(Records for the task Opens)
(* ===== verification/DateText.v ===== *)
(** * Dates: printing and parsing

    [get_date_string] and the two parsers of [src/src/modules/date.c].  The
    buffer of 96 bytes is the list of what was printed so far, [None] a write
    that does not fit.  A position in the text to parse is the rest of the
    text; past its end the terminating NUL is read. *)

From S2P Require Import Prelude Date.

(** ** Printing *)

Inductive date_string_fmt_t := DATE_STRING_FMT_UTC | DATE_STRING_FMT_LOCAL | DATE_STRING_FMT_ISO | DATE_STRING_FMT_LOCALE.
Inductive date_string_part_t := DATE_STRING_PART_DATE | DATE_STRING_PART_TIME | DATE_STRING_PART_ALL.

Definition month_names : list Z := str_bytes "JanFebMarAprMayJunJulAugSepOctNovDec".
Definition day_names : list Z := str_bytes "SunMonTueWedThuFriSat".
(** ["%.3s"] of a table. *)
Definition name3 (names : list Z) (i : Z) : list Z := take 3 (drop (Z.to_nat (i * 3)) names).

Definition buf_size : nat := 96.
(** [snprintf] writes a terminating NUL too. *)
Definition emit (buf : option (list Z)) (s : list Z) : option (list Z) :=
  match buf with
  | Some b => if (length b + length s <? buf_size)%nat then Some (b ++ s) else None
  | None => None
  end.
Definition put_char (buf : option (list Z)) (c : Z) : option (list Z) :=
  match buf with
  | Some b => if (length b <? buf_size)%nat then Some (b ++ [c]) else None
  | None => None
  end.

Definition year_width (y : Z) : nat := if y <? 0 then 5 else 4.

Definition date_part (fmt : date_string_fmt_t) (part : date_string_part_t) (f : date_fields_t) (buf : option (list Z)) : option (list Z) :=
  let y := year f in
  match fmt with
  | DATE_STRING_FMT_UTC =>
      emit buf (name3 day_names (weekday f) ++ str_bytes ", " ++ fmt_0d 2 (day f) ++ str_bytes " " ++ name3 month_names (month f) ++
                str_bytes " " ++ fmt_0d (year_width y) y ++ str_bytes " ")
  | DATE_STRING_FMT_LOCAL =>
      let buf := emit buf (name3 day_names (weekday f) ++ str_bytes " " ++ name3 month_names (month f) ++ str_bytes " " ++ fmt_0d 2 (day f) ++
                           str_bytes " " ++ fmt_0d (year_width y) y) in
      match part with DATE_STRING_PART_ALL => put_char buf 32 | _ => buf end
  | DATE_STRING_FMT_ISO =>
      let buf := if (0 <=? y) && (y <=? 9999) then emit buf (fmt_0d 4 y)
                 else emit buf ((if y <? 0 then 45 else 43) :: pad0 6 (fmt_u (Z.abs y))) in
      emit buf (str_bytes "-" ++ fmt_0d 2 (month f + 1) ++ str_bytes "-" ++ fmt_0d 2 (day f) ++ str_bytes "T")
  | DATE_STRING_FMT_LOCALE =>
      let buf := emit buf (fmt_0d 2 (month f + 1) ++ str_bytes "/" ++ fmt_0d 2 (day f) ++ str_bytes "/" ++ fmt_0d (year_width y) y) in
      match part with DATE_STRING_PART_ALL => put_char (put_char buf 44) 32 | _ => buf end
  end.
(** The invariant when the marks grow and the pairs stay. *)
Lemma Inv_grow P Q E D M full st st' (P' Q' : Z -> Prop) : Inv P Q E D M full st -> mext st st' -> gs_pending st' = gs_pending st ->
  (forall a, a ∈ gs_marked st' -> is_Some (objs !! a) /\ (a ∈ gs_marked st \/ a ∈ gs_stack st')) -> (forall a, a ∈ gs_stack st' -> a ∈ gs_marked st') ->
  gs_cmarked st' ⊆ closures -> gs_smarked st' ⊆ symbols -> (forall c, c ∈ gs_cmarked st' -> c ∈ gs_cmarked st \/ P' c) ->
  (forall c, P c -> P' c) -> (forall k, Q k -> Q' k) ->
  (forall k, known k -> canonical k -> alive st' k = true -> alive st k = true \/ Q' k \/ exists a, ref_of k = RObj a /\ a ∈ gs_stack st') ->
  (gs_oom st = false -> forall n, is_marked st' n -> R n) ->
  Inv P' Q' E D M full st'.
Proof.
  intros I He Hp Hm Hs Hc Hsy HP' HP HQ Hal Hsound. pose proof I as [I1 I2 I3 I4 I5 I6 I7 I8 I9 I10 I11 I12 I13].
  destruct (m_stack _ _ He) as [l Hl].
  assert (Hst : forall a, a ∈ gs_stack st -> a ∈ gs_stack st') by (intros a Ha; rewrite Hl; apply elem_of_app; auto).
  split; rewrite ?Hp, ?(m_active _ _ He), ?(m_oom _ _ He); auto.
  - rewrite (m_objs _ _ He). exact I1.
  - intros a Ha. apply Hm, Ha.
  - intros c Hcc. destruct (HP' c Hcc) as [Hold|]; [|auto]. destruct (I8 c Hold) as [HPc|Hv]; [auto|]. right. intros v Hv'. eapply marked_val_mono; [exact He|auto].
  - intros Ha Ho p i k v Hpp Hi. destruct (I9 Ha Ho p i k v Hpp Hi) as [HE|[Hv|(Hix & HQk)]]; [auto|right; left; eapply marked_val_mono; eassumption|].
    right. right. split; [exact Hix|]. destruct HQk as [HQk|Hw]; [auto|]. destruct Hw as [Hd|(a & Ha1 & Ha2)]; [|right; right; eauto].
    destruct (alive st' k) eqn:Ek; [|right; left; exact Ek]. destruct (pair_entry p i k v (I6 p Hpp) Hi) as (_ & Hk & _ & Hcan).
    destruct (Hal k Hk Hcan Ek) as [Hold|[HQ'|Hstk]]; [congruence|auto|right; right; exact Hstk].
  - intros a Ha. destruct (Hm a Ha) as [_ [Hold|Hnew]]; [|auto]. destruct (I10 a Hold) as [|[|Hv]]; auto. right. right. intros v Hv'. eapply marked_val_mono; [exact He|auto].
  - intros a Ha. assert (Hc' : live_map st a \/ a ∈ gs_stack st').
    { destruct Ha as [Ha|Ha]; [|left; right; exact Ha]. destruct (Hm a Ha) as [_ [Hold|Hnew]]; [left; left; exact Hold|right; exact Hnew]. }
    destruct Hc' as [Hlive|]; [|auto]. destruct (I11 a Hlive) as [|[|Hcov]]; auto. right. right. eapply covered_mono; eassumption.
Qed.
Lemma lookahead_correct_witness :
  let lx := sv_lexer_init (str_bytes "a ?? 3") true in
  exists t lx', sv_lexer_lookahead (U := utf8proc_ref) no_category digits_value enough_memory lx = Some (t, lx') /\
    (exists v, lx' = with_state lx (let st := lst lx in LexState (pos st) (toff st) (tlen st) v (tok st) (consumed st) (had_newline st))) /\
    exists lx2, sv_lexer_next (U := utf8proc_ref) no_category digits_value enough_memory (consume lx) = Some lx2 /\ tok (lst lx2) = t /\
    exists lx3, sv_lexer_next (U := utf8proc_ref) no_category digits_value enough_memory (consume lx') = Some lx3 /\ current lx3 = current lx2 /\ pos (lst lx3) = pos (lst lx2).
Proof.
  apply (lookahead_correct (U := utf8proc_ref) (US := utf8proc_ref_spec) no_category digits_value enough_memory). split; [repeat constructor; discriminate|cbn; lia].
Defined.

(** A comment that is not closed is no error: all but its last byte is skipped,
    and that byte is the next token. *)
Lemma open_comment_tail : toks "a /* b" = Some [(TOK_IDENTIFIER, 0%nat, 1%nat); (TOK_IDENTIFIER, 5%nat, 1%nat)].
Proof. vm_compute. reflexivity. Qed.
(** [?.] is an optional chain before a digit too. *)
Lemma conditional_digit : option_map (map t_tok) (lex "a?.5:1") = Some [TOK_IDENTIFIER; TOK_OPTIONAL_CHAIN; TOK_NUMBER; TOK_COLON; TOK_NUMBER].
Proof. vm_compute. reflexivity. Qed.
(** A division after a string in a template's expression is taken for a regex,
    and the template is not closed. *)
Lemma template_division : option_map (map (fun t => (t_tok t, t_len t))) (lex "`${'4'/2}` ") = Some [(TOK_ERR, 11%nat)].
Proof. vm_compute. reflexivity. Qed.
(** A number right before a no-break space is an error. *)
Lemma number_nbsp : option_map (map (fun t => t_tok t)) (tokenize (U := utf8proc_ref) (fun cp => if cp =? 0xA0 then CATEGORY_ZS else CATEGORY_OTHER) digits_value enough_memory [49; 0xC2; 0xA0] false) = Some [TOK_ERR].
Proof. vm_compute. reflexivity. Qed.
End Example.
(* ===== verification/LexerText.v ===== *)
(** * What the lexer reads

    The punctuators and their longest match, the reserved words, and the round
    trip: a program text made of spelled tokens, with white space and comments
    between them, comes back as these tokens with the line breaks before them. *)

From S2P Require Import Prelude Utf8Codec Date SilverLexer.

(** ** Punctuators *)

(** The spellings of [parse_operator], longer ones before their prefixes. *)
Definition operators : list (list Z * Z) := Eval vm_compute in map (fun '(w, t) => (str_bytes w, t))
  [("??=", TOK_NULLISH_ASSIGN); ("??", TOK_NULLISH); ("?.", TOK_OPTIONAL_CHAIN); ("?", TOK_Q);
   ("!==", TOK_SNE); ("!=", TOK_NE); ("!", TOK_NOT);
   ("===", TOK_SEQ); ("==", TOK_EQ); ("=>", TOK_ARROW); ("=", TOK_ASSIGN);
   ("<<=", TOK_SHL_ASSIGN); ("<<", TOK_SHL); ("<=", TOK_LE); ("<", TOK_LT);
   (">>>=", TOK_ZSHR_ASSIGN); (">>>", TOK_ZSHR); (">>=", TOK_SHR_ASSIGN); (">>", TOK_SHR); (">=", TOK_GE); (">", TOK_GT);
   ("&&=", TOK_LAND_ASSIGN); ("&&", TOK_LAND); ("&=", TOK_AND_ASSIGN); ("&", TOK_AND);
   ("||=", TOK_LOR_ASSIGN); ("||", TOK_LOR); ("|=", TOK_OR_ASSIGN); ("|", TOK_OR);
   ("++", TOK_POSTINC); ("+=", TOK_PLUS_ASSIGN); ("+", TOK_PLUS);
   ("--", TOK_POSTDEC); ("-=", TOK_MINUS_ASSIGN); ("-", TOK_MINUS);
   ("**=", TOK_EXP_ASSIGN); ("**", TOK_EXP); ("*=", TOK_MUL_ASSIGN); ("*", TOK_MUL);
   ("/=", TOK_DIV_ASSIGN); ("/", TOK_DIV); ("%=", TOK_REM_ASSIGN); ("%", TOK_REM); ("^=", TOK_XOR_ASSIGN); ("^", TOK_XOR);
   ("...", TOK_REST); (".", TOK_DOT)]%string.
Definition single_chars : list (list Z * Z) := Eval vm_compute in map (fun '(w, t) => (str_bytes w, t))
  [("(", TOK_LPAREN); (")", TOK_RPAREN); ("{", TOK_LBRACE); ("}", TOK_RBRACE); ("[", TOK_LBRACKET); ("]", TOK_RBRACKET);
   (";", TOK_SEMICOLON); (",", TOK_COMMA); (":", TOK_COLON); ("~", TOK_TILDA); ("#", TOK_HASH)]%string.

Lemma starts_cons c s d w : starts (c :: s) (d :: w) = (c =? d) && starts s w.
Proof.
  unfold starts. cbn [length take]. destruct (Z.eqb_spec c d) as [->|Hne]; cbn [andb].
  - apply bool_decide_ext. split; [intros [= H]; exact H|intros ->; reflexivity].
  - apply bool_decide_eq_false. congruence.
Qed.
Lemma starts_empty d w : starts [] (d :: w) = false.
Proof. reflexivity. Qed.
Lemma starts_nil s : starts s [] = true.
Proof. unfold starts. apply bool_decide_eq_true. apply take_0. Qed.
Lemma starts_app w r : starts (w ++ r) w = true.
Proof. unfold starts. apply bool_decide_eq_true. apply take_app_length. Qed.

Fixpoint first_match (ops : list (list Z * Z)) (s : list Z) : option (Z * nat) :=
  match ops with
  | [] => None
  | (w, t) :: ops => if starts s w then Some (t, length w) else first_match ops s
  end.

(** No word is a prefix of a later one. *)
Fixpoint longer_first (ops : list (list Z * Z)) : bool :=
  match ops with
  | [] => true
  | (w, _) :: ops => forallb (fun o => negb (starts o.1 w)) ops && longer_first ops
  end.

Lemma starts_prefix s w w' : starts s w = true -> starts s w' = true -> (length w <= length w')%nat -> starts w' w = true.
Proof.
  unfold starts. intros H1%bool_decide_eq_true H2%bool_decide_eq_true Hl. apply bool_decide_eq_true.
  assert (H : take (length w) (take (length w') s) = w) by (rewrite take_take, Nat.min_l by lia; exact H1). rewrite H2 in H. exact H.
Qed.

Definition longest (ops : list (list Z * Z)) (s : list Z) (t : Z) (n : nat) : Prop :=
  exists w, (w, t) ∈ ops /\ starts s w = true /\ n = length w /\ forall w' t', (w', t') ∈ ops -> starts s w' = true -> (length w' <= length w)%nat.
Lemma first_longest ops s t n : longer_first ops = true -> first_match ops s = Some (t, n) -> longest ops s t n.
Proof.
  induction ops as [|[w0 t0] ops IH]; cbn [longer_first first_match]; [discriminate|]. intros [Hw Ho]%andb_true_iff H. destruct (starts s w0) eqn:E.
  - injection H as <- <-. exists w0. splits; [left|exact E|reflexivity|]. intros w' t' [[= <- <-]|Hin]%elem_of_cons Hs; [lia|].
    destruct (Nat.le_gt_cases (length w') (length w0)) as [|Hlt]; [assumption|]. exfalso. rewrite forallb_forall in Hw. apply list_elem_of_In in Hin. specialize (Hw _ Hin). cbn in Hw.
    rewrite (starts_prefix s w0 w' E Hs) in Hw by lia. discriminate.
  - destruct (IH Ho H) as (w & Hin & Hs & Hn & Hmax). exists w. splits; [right; exact Hin|exact Hs|exact Hn|]. intros w' t' [[= <- <-]|Hin']%elem_of_cons Hs'; [congruence|eauto].
Qed.
Lemma first_none ops s : first_match ops s = None -> forall w t, (w, t) ∈ ops -> starts s w = false.
Proof.
  induction ops as [|[w0 t0] ops IH]; cbn [first_match]; intros H w t Hin; [inversion Hin|]. destruct (starts s w0) eqn:E; [discriminate|].
  apply elem_of_cons in Hin as [[= -> ->]|Hin]; [exact E|eauto].
Qed.

(** ** Words *)

Definition keyword_list (cs : list (Z * list (string * Z))) : list (list Z * Z) := map (fun '(k, t) => (str_bytes k, t)) (flat_map snd cs).
Definition keywords : list (list Z * Z) := Eval vm_compute in keyword_list keyword_cases.
Fixpoint word_in (ks : list (list Z * Z)) (w : list Z) : Z :=
  match ks with [] => TOK_IDENTIFIER | (k, t) :: ks => if bool_decide (w = k) then t else word_in ks w end.

Lemma word_in_app ks l w : word_in (ks ++ l) w = if bool_decide (w ∈ map fst ks) then word_in ks w else word_in l w.
Proof.
  induction ks as [|[k t] ks IH]; [reflexivity|]. cbn [app word_in map fst]. rewrite IH. destruct (bool_decide_reflect (w = k)) as [->|Hne].
  - rewrite bool_decide_true by left. reflexivity.
  - rewrite (bool_decide_ext (w ∈ k :: map fst ks) (w ∈ map fst ks)); [reflexivity|]. rewrite elem_of_cons. tauto.
Qed.
Lemma word_in_none l w : w ∉ map fst l -> word_in l w = TOK_IDENTIFIER.
Proof. induction l as [|[k t] l IH]; [reflexivity|]. cbn [map fst word_in]. rewrite not_elem_of_cons. intros [Hne H]. rewrite bool_decide_false by exact Hne. apply IH, H. Qed.

(** Every case lists words of its character, and no character comes twice. *)
Fixpoint cases_ok (cs : list (Z * list (string * Z))) : bool :=
  match cs with
  | [] => true
  | (c, ks) :: cs => forallb (fun kt => rd (str_bytes kt.1) 0 =? c) ks && negb (existsb (fun d => d.1 =? c) cs) && cases_ok cs
  end.
Lemma case_words cs : cases_ok cs = true -> forall w, w ∈ map fst (keyword_list cs) -> exists c ks, (c, ks) ∈ cs /\ rd w 0 = c.
Proof.
  induction cs as [|[c ks] cs IH]; cbn [cases_ok]; intros H w Hw; [inversion Hw|]. apply andb_true_iff in H as [[H1 _]%andb_true_iff H2].
  unfold keyword_list in Hw. cbn [flat_map snd] in Hw. rewrite map_app, map_app in Hw. apply elem_of_app in Hw as [Hw|Hw].
  - exists c, ks. split; [left|]. rewrite list_elem_of_In, in_map_iff in Hw. destruct Hw as ((k, t) & <- & Hin). apply in_map_iff in Hin as ((k0, t0) & [= <- <-] & Hin).
    rewrite forallb_forall in H1. specialize (H1 _ Hin). cbn in *. apply Z.eqb_eq, H1.
  - destruct (IH H2 w Hw) as (d & ks' & Hin & Hd). exists d, ks'. split; [right; exact Hin|exact Hd].
Qed.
(Records for the task Closes)
*Work to be completed*:
Identify every line above that includes the word "error", and show those lines.

*Result of this exercise*:
(** A comment that is not closed is no error: all but its last byte is skipped,
(** A number right before a no-break space is an error. *)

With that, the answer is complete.